What are good Stan coding approaches to the following problems?
I would like to write Stan code for a regression model that may or may not have random effects to handle subject clustering (Gaussian random effects). If the current model does not have random effects I can set the number of clusters to 1 and the prior on the variance of random effects to have virtually all its mass at zero. Is there a much better way to handle such switching?
In general I would like to fit models with and without a certain set of parameters (representing special fixed effects). Can I pass from rstan a zero length data element (subset of covariance matrix) that is associated with those parameters? And how do I tell Stan that a vector of parameters is to be considered known (a vector of zeros) and not sampled, which will effectively exclude these parameters from consideration?
I’ve handled a similar problem by writing multiple .stan model files, and then putting common elements into another file which I #include. The choice of which model file to compile and pass data to is done at the higher level. I’m not sure this is the best way to do it, but I think it may reduce the number of bugs in the models since you just write one clear model that does one and only one thing – without any conditionals.
Stan has a quite limited set of constructs for conditionals and abstraction, so I think it’s best to keep as much of that stuff in R or Python as is possible.
That being said, I am a new user of stan, but this is my experience so far.
I think you are spot on for our own analyses. At present I’m packaging modeling functions in a R package for which I want the user to not have to run the compile step. That’s why it would work a bit better for me for the 8 possible permutations of analysis options to be handled within Stan. BTW the R brms package follows the model you mentioned.
The blog post claims that “now we don’t have to maintain two separate models”. I don’t think this is entirely accurate – you do have to maintain multiple models. If \sigma is known, that is a different model compared to when it is not known. You’re just using conditionals in stan to create this separation between the two models, and stan (while a remarkable tool for posterior sampling) is a programming language with only the most basic facilities for code-reuse and organization. They also say that “But what if the full model has several hundred lines…”. If this is the case, a lot of the code can (should?) probably be encapsulated into user-defined functions anyway, so it shouldn’t be too hard to share across multiple files.
Even in the simple example provided, it’s already checking the condition sigma_known? in three separate places! If we were to write a model that actually did have several hundred lines and conditional checks all over the place it would be a maintenance nightmare. If instead we wrote two separate .stan files, and encapsulated the common aspects in the model block into an #included file, the test sigma_known would only need to occur in 1 place and in a language with all the useful facilities for code reuse etc.
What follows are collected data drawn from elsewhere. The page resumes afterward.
(* ===== verification/GraphOps.v ===== *)
(** [connect] on the graph: what it does to the abstract graph, that its edges stay
    paired, and that where there is room it leaves a graph that is well formed in the
    sense of [Safety]. What becomes of the graph when an array or the arena has no room
    is in [GraphLimits]. *)

From S2P Require Import Prelude BitField SysBits SysEnums FixedCap Layout SysTypes SysData World Places SysExt Ffi Odin Graph Arena.
From S2P Require Import Handles HandleLaws TempIds CallAbi Generated Safety Client Start GraphLaws.

(** * The graph in a world *)

Record graph_in (w : world) (prc : Z) (v : view) (g : gmap Z anode) : Prop := GraphIn {
  gi_wf : wf w prc v;
  gi_committed : all_committed (v_mem v);
  gi_low : PRECISION <= a_pos (v_mem v);
  gi_align : a_pos (v_mem v) mod 4 = 0;
  gi_small : a_reserved (v_mem v) < 2 ^ 34;
  gi_rep : rep (w_bytes w) (v_mem v) g
}.

(** From a world to the next: the arena's position moves forward, the proc counts its
    waste, memory changes behind the first word of the arena, and nothing else. *)
Record graph_step (w : world) (prc : Z) (v : view) (w' : world) (v' : view) : Prop := GraphStep {
  gp_step : gstep v (w_bytes w) v' (w_bytes w');
  gp_procs : forall q, q <> prc -> w_procs w' !! q = w_procs w !! q;
  gp_arenas : forall l, l <> p_mem (v_proc v) -> w_arenas w' !! l = w_arenas w !! l;
  gp_heap : w_heap w' = w_heap w;
  gp_nil : w_nil w' = w_nil w
}.

Section worlds.
Context (w : world) (prc : Z).

Lemma graph_in_gst v g : graph_in w prc v g -> gst w prc v (w_bytes w) g.
Proof. intros []. split; try done. by rewrite gw_start. Qed.

Lemma gst_graph_in v m g : gst w prc v m g -> graph_in (gw w prc v m) prc v g.
Proof. intros []. by split. Qed.

Lemma gstep_world v v' m' : wf w prc v -> gstep v (w_bytes w) v' m' -> graph_step w prc v (gw w prc v' m') v'.
Proof.
  intros Hwf Hs. split; try done.
  - intros q Hq. cbn. by rewrite lookup_insert_ne.
  - intros l Hl. cbn. rewrite (sp_mem _ _ (st_proc _ _ _ _ Hs)). by rewrite lookup_insert_ne.
Qed.
End worlds.

(** * Connecting nodes *)

(** The edges of a graph. *)
Definition ins_of (g : gmap Z anode) (id : Z) : list Z := match g !! id with Some a => an_ins a | None => [] end.
Definition outs_of (g : gmap Z anode) (id : Z) : list (Z * Z) := match g !! id with Some a => an_outs a | None => [] end.

(** What [connect] does to the graph and to the position of the arena, with the
    index of the new input; [None] is a failed assertion. Nil has no arrays. *)
Definition connect_input (pos : Z) (g : gmap Z anode) (use def : Z) : Z * Z * gmap Z anode :=
  match g !! use with
  | Some a => (h_in_count (an_hdr a), room_pos Ins pos a, <[use := push_in def (room_for Ins pos a)]> g)
  | None => (0, pos, g)
  end.

Definition connect_output (spec : Node_Spec) (pos : Z) (g : gmap Z anode) (id out i : Z) : option (Z * gmap Z anode) :=
  match g !! id with
  | Some a =>
      let cfg := default false (is_cfg spec (h_rtype (an_hdr a))) in
      if phi_ok cfg g out i && (i <? 256)
      then Some (room_pos Outs pos a, <[id := push_out (out, i) (room_for Outs pos a)]> g)
      else None
  | None => Some (pos, g)
  end.

Definition connect_abs (spec : Node_Spec) (pos : Z) (g : gmap Z anode) (use def : Z) : option (Z * Z * gmap Z anode) :=
  let '(idx, pos1, g1) := connect_input pos g use def in
  match connect_output spec pos1 g1 def use idx with
  | Some (pos2, g2) => Some (idx, pos2, g2)
  | None => None
  end.

(** A node whose type the specification has. *)
Definition typed (spec : Node_Spec) (g : gmap Z anode) (id : Z) : Prop :=
  id = 0 \/ exists a, g !! id = Some a /\ h_rtype (an_hdr a) <> DEAD_NODE_KIND /\
    is_Some (ns_flags spec !! Z.to_nat (h_rtype (an_hdr a))) /\
    is_Some (ns_inheritance spec !! Z.to_nat (h_rtype (an_hdr a))).

(** The array has room, or the arena has for a larger one. *)
Definition has_room (s : side) (pos reserved : Z) (g : gmap Z anode) (id : Z) : Prop :=
  forall a, g !! id = Some a -> full s a = true ->
    hget (f_cap s) (an_hdr a) <= 8190 /\ room_pos s pos a <= reserved.

Lemma assert_run {A} b (k : unit -> M world A) s : b = true -> bind (odin_assert b) k s = k tt s.
Proof. by intros ->. Qed.

Section output.
Context `{Virtual} `{Statics} (w : world) (prc : Z).

Abbreviation gw := (gw w prc).
Abbreviation gst := (gst w prc).

Lemma graph_no_nil v m g : gst v m g -> g !! 0 = None.
Proof.
  intros Hg. destruct (g !! 0) as [a|] eqn:E; [|done].
  destruct (rp_node _ _ _ (gs_rep _ _ _ _ _ Hg) 0 a E) as (? & _). lia.
Qed.

Lemma gw_nil v m : gets w_nil (gw v m) = Ret (w_nil w) (gw v m).
Proof. done. Qed.

Lemma get_node_nil v m : get_node prc 0 (gw v m) = Ret (w_nil w) (gw v m).
Proof.
  unfold get_node. rewrite (bind_run _ _ _ _ _ (gw_read_proc _ _ _ _)), (bind_run _ _ _ _ _ (gw_read_mem _ _ _ _)). done.
Qed.

Lemma add_output_run spec v m g id out i :
  gst v m g -> spec_at (p_node_spec (v_proc v)) = Some spec -> typed spec g id -> user_ok g out i ->
  has_room Outs (a_pos (v_mem v)) (a_reserved (v_mem v)) g id ->
  let c := node <- get_node prc id ;; add_output_node prc node out i in
  match connect_output spec (a_pos (v_mem v)) g id out i with
  | Some (pos', g') => exists v' m', c (gw v m) = Ret tt (gw v' m') /\ gst v' m' g' /\ gstep v m v' m' /\ a_pos (v_mem v') = pos'
  | None => exists msg, c (gw v m) = Abort msg
  end.
Proof.
  intros Hg Hsp Hty Huser Hroom c. unfold connect_output. pose proof (gs_pos _ _ _ _ _ Hg) as Hpos.
  destruct Hty as [->|(a & Ha & Hlive & _ & [inh Hinh])].
  { rewrite (graph_no_nil v m g Hg). exists v, m. split; [|split_and!; try done; apply gstep_refl; lia].
    subst c. rewrite (bind_run _ _ _ _ _ (get_node_nil v m)). unfold add_output_node, bind, gets. cbn. by rewrite Z.eqb_refl. }
  rewrite Ha. set (cfg := Z.testbit inh 0).
  assert (Hcfg : is_cfg spec (h_rtype (an_hdr a)) = Some cfg) by (unfold is_cfg; by rewrite Hinh). rewrite Hcfg. change (default false (Some cfg)) with cfg.
  subst c. rewrite (bind_run _ _ _ _ _ (gw_get_node _ _ Hg Ha)). unfold add_output_node.
  rewrite (bind_run _ _ _ _ _ (gw_nil v m)), (gw_not_nil _ _ Hg Ha).
  rewrite (bind_run _ _ _ _ _ (gw_field _ _ Hg Ha RType)). cbn [hget].
  rewrite (proj2 (Z.eqb_neq _ _) Hlive), assert_run by done.
  destruct (ensure_output_run w prc v m g id a Hg Ha (Hroom a Ha)) as (v1 & m1 & E1 & Hg1 & Hs1 & Hp1).
  rewrite (bind_run _ _ _ _ _ E1). set (a1 := room_for Outs (a_pos (v_mem v)) a) in *.
  assert (Ha1 : <[id := a1]> g !! id = Some a1) by apply lookup_insert_eq.
  destruct (gstep_fields _ _ _ _ Hs1) as (Eptr & _).
  assert (Enode : node_ptr v id = node_ptr v1 id) by (unfold node_ptr; by rewrite Eptr). rewrite Enode.
  assert (Ert : h_rtype (an_hdr a1) = h_rtype (an_hdr a)) by (apply (room_for_get Outs _ a RType); auto).
  assert (Huser1 : user_ok (<[id := a1]> g) out i).
  { destruct Huser as [?|?]; [left|by right]. destruct (decide (out = id)) as [->|]; [by rewrite Ha1|by rewrite lookup_insert_ne]. }
  rewrite (bind_run _ _ _ _ _ (output_allowed_run w prc spec v1 m1 _ id a1 cfg out i Hg1 Ha1
    ltac:(by rewrite (sp_spec _ _ (st_proc _ _ _ _ Hs1))) ltac:(by rewrite Ert) Huser1)).
  replace (phi_ok cfg (<[id := a1]> g) out i) with (phi_ok cfg g out i).
  2: { unfold phi_ok, type_of. destruct (decide (out = id)) as [->|]; [|by rewrite lookup_insert_ne]. by rewrite Ha1, Ha, Ert. }
  destruct (phi_ok cfg g out i); cbn [andb]; [rewrite assert_run by done|eexists; reflexivity].
  assert (Hlt : hget (f_count Outs) (an_hdr a1) < hget (f_cap Outs) (an_hdr a1)) by (apply room_for_less; by apply (node_ok _ _ Hg Ha)).
  destruct (Z.ltb_spec i 256) as [Hi|Hi].
  - destruct (push_output_run w prc v1 m1 _ id a1 out i Hg1 Ha1 Hlt Hi) as (m2 & E2 & Hg2 & Hs2).
    rewrite insert_insert_eq in Hg2. exists v1, m2. unfold push_output in E2. rewrite (proj2 (Z.ltb_lt i 256)) in E2 by done.
    split; [exact E2|]. split_and!; [done|by eapply gstep_trans|done].
  - rewrite (bind_run _ _ _ _ _ (gw_field _ _ Hg1 Ha1 OutCount)).
    destruct (node_ok _ _ Hg1 Ha1) as (_ & Hok1 & _).
    destruct (gw_set_field w prc v1 m1 _ OutCount (u16 (hget OutCount (an_hdr a1) + 1)) _ (no_hdr _ Hok1) (gw_header _ _ Hg1 Ha1)) as [E2 _].
    rewrite (bind_run _ _ _ _ _ E2). eexists. reflexivity.
Qed.
(* ===== verification/GraphLimits.v ===== *)
(** Where the graph stops being one: [add_input] does not look whether the arena had
    room for the larger array, and the size of an array is a product of 16 bits. Both
    calls return as if nothing had happened; what they leave in the arena is no graph
    any more, since the node's array reaches past the part of the arena in use, where
    the next allocation puts something else. *)

From S2P Require Import Prelude BitField SysBits SysEnums FixedCap Layout SysTypes SysData World Places SysExt Ffi Odin Graph Arena.
From S2P Require Import Handles HandleLaws TempIds CallAbi Generated Safety Client Start GraphLaws GraphOps.

(** * Arrays outside the arena *)

(** The header of the node [id] gives it an array that ends past the used part. *)
Definition escaped (s : side) (arena : arna_Allocator) (h : hdr) : Prop :=
  a_pos arena < 4 * hget (f_idx s) h + 4 * hget (f_cap s) h.

(** No graph in the arena has the node. *)
Definition no_graph (w : world) (v : view) (id : Z) : Prop :=
  forall g, rep (w_bytes w) (v_mem v) g -> g !! id = None.

Lemma escaped_no_graph s w v id h :
  hdr_ok h -> header_in (w_bytes w) (node_ptr v id) h -> escaped s (v_mem v) h -> no_graph w v id.
Proof.
  intros Hh Hin Hesc g Hr. destruct (g !! id) as [a|] eqn:Ha; [|done]. exfalso.
  destruct (rp_node _ _ _ Hr id a Ha) as (_ & [Hok _ _] & [Hin' _]).
  assert (E : forall f, hget f h = hget f (an_hdr a)).
  { intros f. pose proof (header_field_at w _ f h Hh Hin) as E1. pose proof (header_field_at w _ f _ Hok Hin') as E2.
    unfold node_ptr in E1. rewrite E1 in E2. by injection E2. }
  pose proof (rp_end _ _ _ Hr id a (Array s) Ha) as He. unfold escaped in Hesc. cbn [block fst snd] in He.
  rewrite !E in Hesc. lia.
Qed.

(** Storing in memory that is there maps nothing new. *)
Lemma store_mapped_iff m a bs b k : mapped m a (Z.of_nat (length bs)) -> mapped (store m a bs) b k <-> mapped m b k.
Proof.
  intros Ha. split; [|apply store_mapped]. intros Hb i Hi. specialize (Hb i Hi).
  destruct (decide (a <= i < a + Z.of_nat (length bs))) as [Hin|]; [by apply Ha|by rewrite store_lookup_out in Hb].
Qed.

Lemma field_mapped m n h f :
  hdr_ok h -> header_in m n h -> mapped m (n + Z.of_nat (hf_off f)) (Z.of_nat (hf_size f)).
Proof.
  intros [Hg _ _] Hin i Hi. apply (proj1 (load_mapped m n (length (image h)))); [by rewrite Hin|].
  rewrite (length_image _ Hg). pose proof (hf_bound f). lia.
Qed.

Section limits.
Context `{Virtual} `{Statics} (w : world) (prc : Z).

Abbreviation gw := (gw w prc).
Abbreviation gst := (gst w prc).

(** Copying into a block and writing the header's new place and room, whatever they
    are. *)
Definition hdr_moved (s : side) (base new : Z) (h : hdr) : hdr := hset (f_idx s) base (hset (f_cap s) new h).

Lemma hdr_moved_get s base new h f :
  hget f (hdr_moved s base new h) = if decide (f = f_idx s) then base else if decide (f = f_cap s) then new else hget f h.
Proof. unfold hdr_moved. by rewrite !hget_hset. Qed.

Lemma hdr_moved_image s base new h : hdr_ok h -> length (image (hdr_moved s base new h)) = length (image h).
Proof. intros [Hg _ _]. unfold hdr_moved. rewrite !length_image_hset; [done|done|]. by destruct h, s. Qed.

Lemma move_hdr_run s v m n h dst dlen src slen new base bs :
  hdr_ok h -> header_in m n h -> 0 <= new < 2 ^ 16 -> 0 <= base < 2 ^ 32 ->
  load m src (Z.to_nat (4 * Z.min dlen slen)) = Some bs -> mapped m dst (Z.of_nat (length bs)) ->
  apart dst (Z.of_nat (length bs)) n (Z.of_nat (length (image h))) ->
  exists m',
    (copy_words dst dlen src slen ;;; store_node_field n (hf_path (f_cap s)) new ;;;
     store_node_field n (hf_path (f_idx s)) base) (gw v m) = Ret tt (gw v m') /\
    hdr_ok (hdr_moved s base new h) /\ header_in m' n (hdr_moved s base new h) /\
    (forall b k, mapped m' b k <-> mapped m b k).
Proof.
  intros Hh Hin Hnew Hbase Hload Hmap Hap. set (m1 := store m dst bs).
  assert (Hin1 : header_in m1 n h) by (unfold header_in, m1; by rewrite load_store_apart).
  destruct (gw_set_field w prc v m1 n (f_cap s) new h Hh Hin1) as [E1 Hin2].
  assert (Hok1 : hdr_ok (hset (f_cap s) new h)) by (apply hset_ok; [done|by destruct s]).
  destruct (gw_set_field w prc v _ n (f_idx s) base _ Hok1 Hin2) as [E2 Hin3].
  eexists. split_and!; [|apply hset_ok; [exact Hok1|by destruct s]|exact Hin3|].
  - unfold copy_words. rewrite bind_assoc_run, (bind_run _ _ _ _ _ (gw_load w prc v m _ _ _ Hload)).
    rewrite (bind_run _ _ _ _ _ (gw_store w prc v m _ _ Hmap)). fold m1. by rewrite (bind_run _ _ _ _ _ E1).
  - intros b k. rewrite store_mapped_iff by (rewrite length_to_le; exact (field_mapped _ _ _ _ Hok1 Hin2)).
    rewrite store_mapped_iff by (rewrite length_to_le; exact (field_mapped _ _ _ _ Hh Hin1)). by apply store_mapped_iff.
Qed.

(** The proc of a world the graph of which is lost. *)
Lemma lost_wf v m g v' m' :
  gst v m g -> same_proc (v_proc v) (v_proc v') -> v_mem v' = arna_set_pos (a_pos (v_mem v')) (v_mem v) ->
  0 <= a_pos (v_mem v') <= a_reserved (v_mem v) -> v_tmp v' = v_tmp v ->
  (forall b k, mapped m b k -> mapped m' b k) -> wf (gw v' m') prc v'.
Proof. intros Hg. eapply wf_gw. apply Hg. Qed.

Lemma hdr_moved_type s base new h : h_rtype (hdr_moved s base new h) = h_rtype h.
Proof. by destruct h, s. Qed.

(** ** No room in the arena *)

(** The allocation fails, and the header gets a place behind the used part. *)
Lemma grow_inputs_full v m g id a :
  gst v m g -> g !! id = Some a -> full Ins a = true -> h_in_cap (an_hdr a) <= 8190 ->
  a_reserved (v_mem v) < room_pos Ins (a_pos (v_mem v)) a ->
  let h := hdr_moved Ins (a_pos (v_mem v) / 4) (next_cap Ins a) (an_hdr a) in
  exists p m', grow_inputs prc (node_ptr v id) (gw v m) = Ret tt (gw (view_proc p v) m') /\
    same_proc (v_proc v) p /\ hdr_ok h /\ header_in m' (node_ptr v id) h /\
    forall b k, mapped m' b k <-> mapped m b k.
Proof.
  intros Hg Ha Hfull Hcap Hroom h. unfold room_pos in Hroom. rewrite Hfull in Hroom.
  destruct (node_ok _ _ Hg Ha) as (Hid & Hok & _). pose proof (ho_range _ (no_hdr _ Hok) InCap) as Hr. cbn in Hr.
  pose proof (ho_range _ (no_hdr _ Hok) InCount) as Hrc. cbn in Hrc.
  pose proof (gs_pos _ _ _ _ _ Hg) as Hpos. pose proof (gs_align _ _ _ _ _ Hg) as Hal. pose proof (gs_small _ _ _ _ _ Hg) as Hsm.
  destruct (add_waste_run w prc v m g (u16 (h_in_cap (an_hdr a) * 4)) Hg) as (p & Ew & Hp).
  pose proof (gst_proc w prc _ _ _ p Hg Hp) as Hg1. set (v1 := view_proc p v) in *.
  assert (Ha1 : node_ptr v id = node_ptr v1 id) by done. rewrite Ha1 in *.
  assert (Hnew : next_cap Ins a = 2 * h_in_cap (an_hdr a) + 2) by done.
  set (src := a_ptr (v_mem v1) + 4 * h_in_idx (an_hdr a)).
  destruct (move_hdr_run Ins v1 m (node_ptr v1 id) (an_hdr a) 0 0 src (h_in_count (an_hdr a)) (next_cap Ins a)
      (a_pos (v_mem v) / 4) [] (no_hdr _ Hok) (gw_header _ _ Hg1 Ha)) as (m' & E & Hok' & Hin' & Hmap');
    [lia|unfold PRECISION in *; Z.div_mod_to_equations; lia|by rewrite Z.min_l by lia|intros i Hi; cbn in Hi; lia
    |destruct (wf_mem_ok _ _ _ (gs_wf _ _ _ _ _ Hg)) as (_ & _ & ? & _); left; change (0 <= a_ptr (v_mem v) + 4 * id); lia|].
  destruct (alloc_place w prc v1 m g ((h_in_cap (an_hdr a) * 2 + 2) * 4) Hg1) as [_ Ee]; [lia|].
  exists p, m'. split_and!; [|done|done|done|done]. fold v1. unfold grow_inputs.
  rewrite <-Ha1, (bind_run _ _ _ _ _ (gw_field _ _ Hg Ha InCap)), (bind_run _ _ _ _ _ Ew). fold v1.
  rewrite (bind_run _ _ _ _ _ (gw_read_proc _ _ _ _)), (bind_run _ _ _ _ _ (gw_read_mem _ _ _ _)). cbn zeta. cbn [hget].
  unfold u16, u32, PRECISION in *.
  rewrite (Z.mod_small (_ * 2 + 2)), (Z.mod_small (_ * 4)), (Z.mod_small (_ / 4)) by (cbn; Z.div_mod_to_equations; lia).
  erewrite bind_run.
  2: { rewrite (arna_alloc_run _ (v_mem v1)); [|by cbn; rewrite lookup_insert_eq|apply Hg|done|done].
    rewrite Ee. rewrite (proj2 (Z.ltb_lt _ _)); [done|].
    change (v_mem v1) with (v_mem v). lia. }
  cbn beta iota. rewrite Ha1, (bind_run _ _ _ _ _ (gw_array _ _ Hg1 Ha Ins)). cbn [s_data s_len f_idx f_count hget].
  change (0 / 4) with 0. replace (h_in_cap (an_hdr a) * 2 + 2) with (next_cap Ins a) by lia. exact E.
Qed.

(** ** Arrays too large *)

(** The size in bytes of the block for a full array. *)
Definition wide_size (a : anode) : Z := u16 (next_cap Outs a * 4).

Lemma wide_size_less a : 8190 < h_out_cap (an_hdr a) <= 32766 ->
  0 <= wide_size a < 4 * next_cap Outs a /\ wide_size a <= 4 * h_out_cap (an_hdr a) /\ wide_size a mod 4 = 0.
Proof. intros Hcap. unfold wide_size, next_cap, u16. cbn [f_cap hget]. split_and!; Z.div_mod_to_equations; lia. Qed.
I’m not claiming that my suggestion is the best approach, and the Blog’s author (@martinmodrak) clearly knows way more about stan than I do, but I’m not entirely convinced.
Totally agree with @RJTK that the conditionals are not the only (and sometimes not the best) way to reuse code in Stan. It is just another tool, thanks for the context.
I think conditionals can make your code somewhat better if either:
Encapsulating into functions is annoying (e.g. when you need to pass fifteen arguments to the function)
You have multiple separate dimensions that modify your model (e.g. multiple qunatities that can all separately be known/treated as parameter) here the #include approach would force you to have a separate .stan file for each combination.
Obviously conditionals can become unweildy and the ultimate option is to start generating Stan code from R/Python/…, the way brms does, which is the most general approach.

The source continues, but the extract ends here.